Download the pretrained backbones from here:

  1. resnet50_mpii_pose.pth
  2. resnet50_coco_pose.pth
  3. hrnet_imagenet.pth
  4. hrnet_mpii_pose.pth
  5. hrnet_coco_pose.pth
  6. twins_svt_imagenet.pth
  7. twins_svt_mpii_pose.pth
  8. twins_svt_coco_pose.pth

Download the above resources and arrange them in the following file structure:

mmhuman3d
├── mmhuman3d
├── docs
├── tests
├── tools
├── configs
└── data
    └── checkpoints
        ├── resnet50_mpii_pose.pth
        ├── resnet50_coco_pose.pth
        ├── hrnet_imagenet.pth
        ├── hrnet_mpii_pose.pth
        ├── hrnet_coco_pose.pth
        ├── twins_svt_imagenet.pth
        ├── twins_svt_mpii_pose.pth
        └── twins_svt_coco_pose.pth

Results and Models

We evaluate trained models on 3DPW. Values are MPJPE/PA-MPJPE.

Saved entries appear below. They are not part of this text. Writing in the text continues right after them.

Lemma dataset_items_are_distinct_sessions_witness :
  SequenceDataset.len (SequenceDataset.init short_session 1 50)
  = length (nodup Z.eq_dec (map SequenceDataset.session_id short_session)) /\
  ((exists item,
      SequenceDataset.getitem (SequenceDataset.init short_session 1 50) 0
      = Run.Ok item)
   <-> (0 < SequenceDataset.len (SequenceDataset.init short_session 1 50))%nat).
Proof.
  apply (dataset_items_are_distinct_sessions short_session 1 50 0).
  repeat constructor.
Defined.

(** ** The columns a join attaches *)

Section JoinColumns.
Import Run Generate JoinSpec LookupSpec.

(** In a table with distinct keys, looking up the key of a row of the table
    finds that row. *)
Lemma find_unique {R : Type} (key : R -> Z) (l : list R) (r : R) :
  NoDup (map key l) -> In r l ->
  find (fun r' => key r' =? key r) l = Some r.
Proof.
  induction l as [|a l IH]; cbn [map find]; intros Hnd Hin.
  - contradiction.
  - inversion Hnd as [|? ? Hnotin Hnd']; subst.
    destruct Hin as [-> | Hin].
    + now rewrite Z.eqb_refl.
    + destruct (Z.eqb_spec (key a) (key r)) as [Heq|_].
      * exfalso. apply Hnotin. rewrite Heq. now apply in_map.
      * now apply IH.
Qed.

(** X19. When the user ids and the track ids are distinct, every row the
    joins return carries the columns of its own partners: the user columns
    are those of the user with the row's [user_id], and the track columns
    those of the track with the row's [track_id]. *)
Theorem joined_columns_are_the_partners (events_df : list TrackedEvent)
    (users_df : list User.t) (tracks_df : list Track.t) (rows : list Frame.Row) :
  NoDup (map User.user_id users_df) ->
  NoDup (map Track.track_id tracks_df) ->
  join_stage events_df users_df tracks_df = Ok rows ->
  forall r, In r rows ->
    (forall u, In u users_df -> User.user_id u = Frame.user_id r ->
               user_columns_of u r) /\
    (forall t, In t tracks_df -> Track.track_id t = Frame.track_id r ->
               track_columns_of t r).
Proof.
  intros Hu Ht Hjoin r Hr.
  assert (Hne : events_df <> []) by (intros ->; discriminate).
  rewrite (join_stage_unique events_df users_df tracks_df Hne Hu Ht) in Hjoin.
  injection Hjoin as <-.
  apply in_map_iff in Hr. destruct Hr as [e [<- He]].
  split.
  - intros u Hin Hid. cbn [wide_row Frame.user_id] in Hid.
    rewrite <- Hid, (find_unique User.user_id users_df u Hu Hin).
    unfold user_columns_of. cbn. repeat split.
  - intros t Hin Hid. cbn [wide_row Frame.track_id] in Hid.
    rewrite <- Hid, (find_unique Track.track_id tracks_df t Ht Hin).
    unfold track_columns_of. cbn. repeat split.
Qed.

End JoinColumns.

Backbones Weights Config 3DPW
ResNet-50 ImageNet resnet50_hmr_imagenet.py 64.55
ResNet-50 MPII resnet50_hmr_mpii.py 60.60
ResNet-50 COCO resnet50_hmr_coco.py 57.26
HRNet-W32 ImageNet hrnet_hmr_imagenet.py 64.27
HRNet-W32 MPII hrnet_hmr_mpii.py 55.93
HRNet-W32 COCO hrnet_hmr_coco.py 54.47
Twins-SVT ImageNet twins_svt_hmr_imagenet.py 60.11
Twins-SVT MPII twins_svt_hmr_mpii.py 56.80
Twins-SVT COCO twins_svt_hmr_coco.py 52.61